Culture | 21.09.2011

Roman de l’automne

Que se passe-t-il après le fameux «ils se marièrent et eurent beaucoup d'enfants»? La rupture, inévitable. Avec «Je l'aimais», Anna Gavalda nous livre l'émouvante histoire d'une femme qui doit encaisser le départ brutal de son mari, mais qui est malheureusement encore follement amoureuse.
Anna Gavalda, "Je l'aimais", éditeur J'ai Lu.

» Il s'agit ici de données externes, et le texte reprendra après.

Lemma simLevelAt_Some (i : Z) (sim : SimLevel) :
  simLevelAt i = Some sim -> (0 <= i < 8)%Z.
Proof.
  unfold simLevelAt. destruct (Z.ltb_spec i 0) as [|Hi]; [discriminate|].
  intros H. apply lookup_lt_Some in H. simpl in H. lia.
Qed.

Lemma setSimLevel_simLevel (level : Z) (s : NerveData) :
  simLevel (setSimLevel level s).1 = Z.rem level 8.
Proof.
  rewrite setSimLevel_unfold. cbv zeta.
  destruct (simLevelAt _) as [sim|]; simpl; [|reflexivity].
  apply (foldl_applyPreset_inv (fun s' => simLevel s' = Z.rem level 8)); [|reflexivity].
  intros d x s' H. unfold setTargetDomain. destruct (String.eqb d "__proto__"); exact H.
Qed.

Lemma setSimLevel_completes (level : Z) (s : NerveData) :
  (setSimLevel level s).2 = true <-> (0 <= Z.rem level 8)%Z.
Proof.
  rewrite setSimLevel_unfold. cbv zeta.
  destruct (simLevelAt (Z.rem level 8)) as [sim|] eqn:Hsim; cbn [fst snd].
  - apply simLevelAt_Some in Hsim. split; [lia|reflexivity].
  - split; [discriminate|]. intros H0.
    assert (Hlt : (Z.rem level 8 < 8)%Z).
    { destruct (Z.lt_ge_cases level 0) as [Hl|Hl].
      - pose proof (Z.rem_bound_pos_neg level 8 ltac:(lia) ltac:(lia)). lia.
      - apply Z.rem_bound_pos; lia. }
    destruct (simLevelAt_range (Z.rem level 8)) as (sim & Hs & _); [lia|congruence].
Qed.

Lemma nextSimLevel_simLevel (s : NerveData) :
  (0 <= simLevel s)%Z ->
  simLevel (nextSimLevel s).1 = ((simLevel s + 1) mod 8)%Z.
Proof.
  intros H0. unfold nextSimLevel. rewrite setSimLevel_simLevel.
  apply Z.rem_mod_nonneg; lia.
Qed.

Souffrance. On peut dire que tout le récit tourne autour de ce seul mot. La souffrance d’une femme abandonnée par son mari, la souffrance d’un homme qui n’a pas eu le courage de suivre sa bien-aimée et qui est resté auprès d’une femme qu’il n’aimait pas tant que ça. La souffrance de deux petites filles qui voient leur mère pleurer, la souffrance d’une femme mal-aimée et trompée, mais qui préfère souffrir en silence plutôt que de perdre son confort. Et quelquefois, des taches de joie, des moments de lumière.

 

Chloé vient d’apprendre que son mari partait prendre l’avion. Pas pour un voyage d’affaire pour ensuite retrouver sa femme aux fourneaux quand il rentrera. Non, il part avec sa maîtresse. Sa nouvelle compagne maintenant. Chloé est donc devenue son ex. L’ex d’Adrien, son mari. Comment se fait-il qu’Adrien soit parti alors qu’elle le croyait heureux, qu’elle pensait former un couple joyeux et sans problème? Pierre, le père d’Adrien décide alors, en la voyant ainsi malheureuse, d’emmener sa belle-fille à  la campagne. Il ne sait pas comment s’y prendre, est maladroit, dit des choses qu’il aurait dû éviter de prononcer à  voix haute. Il prend le parti de son fils, trouve que sa décision est une preuve de courage. Comment peut-il penser ça? Les insultes fusent, il est traité d’égoïste, accusé de n’aimer personne. Au fil du temps, les confessions. Pierre a aimé une femme. Profondément, follement, éperdument. Il l’a perdue. A cause de sa lâcheté, il ne l’a pas suivie et a préféré rester avec une autre, sa femme. Une femme qu’il a abîmée à  force de ne pas l’aimer et de passer sa vie à  côté d’elle et non avec elle. Le temps d’un week-end, tout est dit. Et les souffrances de deux êtres expédiées.

 

L’amour est fait de souffrances, Anna Gavalda l’a bien compris et magnifiquement retranscrit. Sans virer dans le mélo-dramatique, elle raconte les sentiments de gens totalement ordinaires, qui sont exprimés avec difficulté par les personnages eux-mêmes, comme s’ils vivaient, et toute l’attention du lecteur est retenue par ces «taches» de joie. Roman empli de tristesse, le lecteur se demande impatiemment quand sera le prochain moment heureux et ne lâche pas la lecture.